A produção científica brasileira também se destacou em termos qualitativos, medidos pelo Índice de Citações Ponderado por Campo (tradução do inglês Field-Weighted Citation Index, FWCI), que avalia o número de citações de um artigo, comparando-as com as de outros papers com palavras-chave semelhantes e da mesma idade. O índice pondera quanto determinado trabalho foi mais ou menos citado em relação à média de seus congêneres. No caso dos trabalhos na área de biodiversidade, um resultado de 1,20 significa que ele está exatamente na média; se for superior, sua repercussão é maior. O Brasil registrou um FWCI de 1,24, ou seja, acima da média.
O relatório da Elsevier se debruçou ainda sobre as instituições de ensino e pesquisa latino-americanas que mais contribuíram para a geração de conhecimento em biodiversidade. Das 30 com maior produção, 22 são brasileiras. Na lista, a Unesp é relacionada como a terceira instituição com mais artigos publicados na área, atrás da Universidade de São Paulo (USP) e da Universidade Nacional Autônoma do México. Na quarta e na quinta posições ficaram a UFRJ e a Unicamp.

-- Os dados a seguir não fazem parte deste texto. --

(** * DRTP over UDP: a shallow embedding of [application.py]

    The development follows the source file function by function:
    the header and packet codec ([create_header], [parse_header],
    [create_packet], [extract_packet]), the client side ([client_handshake],
    [client_send_file], [client_teardown], the client branch of [main]) and
    the receiver loop ([server_receive_files]).

    Python integers are unbounded, so every integer is a [Z].  A [bytes]
    object is a list of [byte].  The socket is the only collaborator that is
    not code of the program: each call of [sock.recvfrom] is modelled by its
    outcome (a datagram, or the [socket.timeout] exception), each call of
    [sock.sendto] and of [print] by an entry in an output log.  Wall-clock
    values (the text of [timestamp], the durations) are not modelled; what is
    modelled of the local variable [timestamp] is whether it is bound. *)

From Stdlib Require Import ZArith List Bool Lia String Sorted.
From Stdlib Require Import Strings.Byte.
Import ListNotations.
Open Scope Z_scope.

(** ** Python values and exceptions *)

Definition bytes := list byte.

Inductive exn : Type :=
| struct_error                 (* struct.error, raised by struct.pack / struct.unpack *)
| socket_timeout               (* socket.timeout *)
| UnboundLocalError            (* a local variable read before any assignment *)
| IndexError                   (* list index out of range *)
| Exception (msg : string).    (* raise Exception(msg) *)

Inductive result (A : Type) : Type :=
| Ok (a : A)
| Raise (e : exn).

Arguments Ok {A} a.
Arguments Raise {A} e.

Definition bind {A B : Type} (r : result A) (k : A -> result B) : result B :=
  match r with
  | Ok a => k a
  | Raise e => Raise e
  end.

Notation "x <- r ;; k" := (bind r (fun x => k))
  (at level 61, r at next level, right associativity).

(** Truth value of a Python integer used as a condition. *)
Definition truthy (z : Z) : bool := negb (z =? 0).

(** [len(b)] *)
Definition len {A : Type} (l : list A) : Z := Z.of_nat (List.length l).

(** [l[:n]] and [l[n:]] for a non-negative [n]. *)
Definition slice_to {A : Type} (n : Z) (l : list A) : list A := firstn (Z.to_nat n) l.
Definition slice_from {A : Type} (n : Z) (l : list A) : list A := skipn (Z.to_nat n) l.

(** [l[lo:hi]] for non-negative bounds. *)
Definition slice {A : Type} (lo hi : Z) (l : list A) : list A :=
  firstn (Z.to_nat (hi - lo)) (skipn (Z.to_nat lo) l).

(** [l[i]]: a negative index counts from the end, an index out of range
    raises [IndexError]. *)
Definition getitem {A : Type} (l : list A) (i : Z) : result A :=
  let j := if i <? 0 then i + len l else i in
  if j <? 0 then Raise IndexError
  else match nth_error l (Z.to_nat j) with
       | Some a => Ok a
       | None => Raise IndexError
       end.

(** [range(a, b)] *)
Definition range (a b : Z) : list Z :=
  map (fun k => a + Z.of_nat k) (seq 0 (Z.to_nat (b - a))).

(** ** Module constants *)

Definition syn_flag : Z := 4.    (* 0b0100 *)
Definition ack_flag : Z := 2.    (* 0b0010 *)
Definition fin_flag : Z := 8.    (* 0b1000 *)
Definition res_flag : Z := 0.    (* 0b0000 *)
Definition header_size : Z := 8.
Definition max_data : Z := 992.

(** ** [struct.pack("!HHHH", ...)] and [struct.unpack("!HHHH", ...)]

    Format [H] is an unsigned 16-bit integer, [!] is network byte order (big
    endian, no padding).  Packing a number outside [0, 65535] raises
    [struct.error]; unpacking a buffer whose length is not 8 raises
    [struct.error]. *)

Definition byte_of_Z (z : Z) : byte :=
  match Byte.of_N (Z.to_N (z mod 256)) with
  | Some b => b
  | None => x00
  end.

Definition Z_of_byte (b : byte) : Z := Z.of_N (Byte.to_N b).

Definition is_u16 (x : Z) : bool := (0 <=? x) && (x <=? 65535).

Definition pack_H (x : Z) : result bytes :=
  if is_u16 x then Ok [byte_of_Z (Z.shiftr x 8); byte_of_Z x]
  else Raise struct_error.

Definition unpack_H (hi lo : byte) : Z :=
  Z.lor (Z.shiftl (Z_of_byte hi) 8) (Z_of_byte lo).

Definition struct_pack_HHHH (a b c d : Z) : result bytes :=
  pa <- pack_H a ;;
  pb <- pack_H b ;;
  pc <- pack_H c ;;
  pd <- pack_H d ;;
  Ok (pa ++ pb ++ pc ++ pd).

Definition struct_unpack_HHHH (buf : bytes) : result (Z * Z * Z * Z) :=
  match buf with
  | [a1; a0; b1; b0; c1; c0; d1; d0] =>
      Ok (unpack_H a1 a0, unpack_H b1 b0, unpack_H c1 c0, unpack_H d1 d0)
  | _ => Raise struct_error
  end.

“Os dados do relatório da Elsevier refletem a maturidade e a qualidade dos programas de pós-graduação da Unesp”, destaca Galetti. “Grande parte da pesquisa feita no Brasil se deve ao trabalho de estudantes de mestrado, doutorado e pós-doutorado.” O ecólogo e cientista da computação Milton Cezar Ribeiro, do Laboratório de Ecologia Espacial e Conservação da Unesp, campus de Rio Claro, acrescenta: “O desempenho da Unesp mostra que nossa pós-graduação é robusta e que se consolidou como um dos principais polos geradores de conhecimento sobre biodiversidade na América Latina”.
Na avaliação do biólogo Ricardo Ribeiro Rodrigues, da Escola Superior de Agricultura Luiz de Queiroz (Esalq) da USP, em Piracicaba, o papel de destaque do Brasil — e das universidades brasileiras em geral — na pesquisa sobre biodiversidade se deve em grande medida a estratégias de financiamento à ciência consistentes e de longo prazo. “Nesse sentido, é importante destacar o papel do Programa-Biota FAPESP, que desde 1999 se dedica a mapear a diversidade de plantas e animais do estado de São Paulo”, afirma.
Ricardo Rodrigues foi coordenador do programa de 2004 a 2009, além de coordenador adjunto da Coordenação de Aperfeiçoamento de Pessoal de Nível Superior (Capes) na área de ciências biológicas de 2009 a 2012. Segundo ele, o financiamento é essencial para o estabelecimento de uma comunidade científica local competente e comprometida com a geração de dados confiáveis para promover práticas de conservação e restauração do meio ambiente.
“O programa Biota FAPESP foi um marco para o avanço da ciência no Brasil, ainda que tenha como foco pesquisadores de instituições de São Paulo”, comenta Galetti. “Por meio dele, pudemos ampliar nossas colaborações com cientistas de outros estados e países, produzir conhecimento de impacto e dados que hoje estão disponíveis em acesso aberto.”
A América Latina é uma das regiões mais biodiversas do mundo; abriga quase metade das florestas tropicais, 33% das espécies de mamíferos, 35% das de répteis, 41% das de aves e 50% das de anfíbios. É também a região que mais sofre com o declínio dessas populações, tendo registrado uma redução de 94% da vida selvagem entre 1970 e 2024, segundo relatório da WWF.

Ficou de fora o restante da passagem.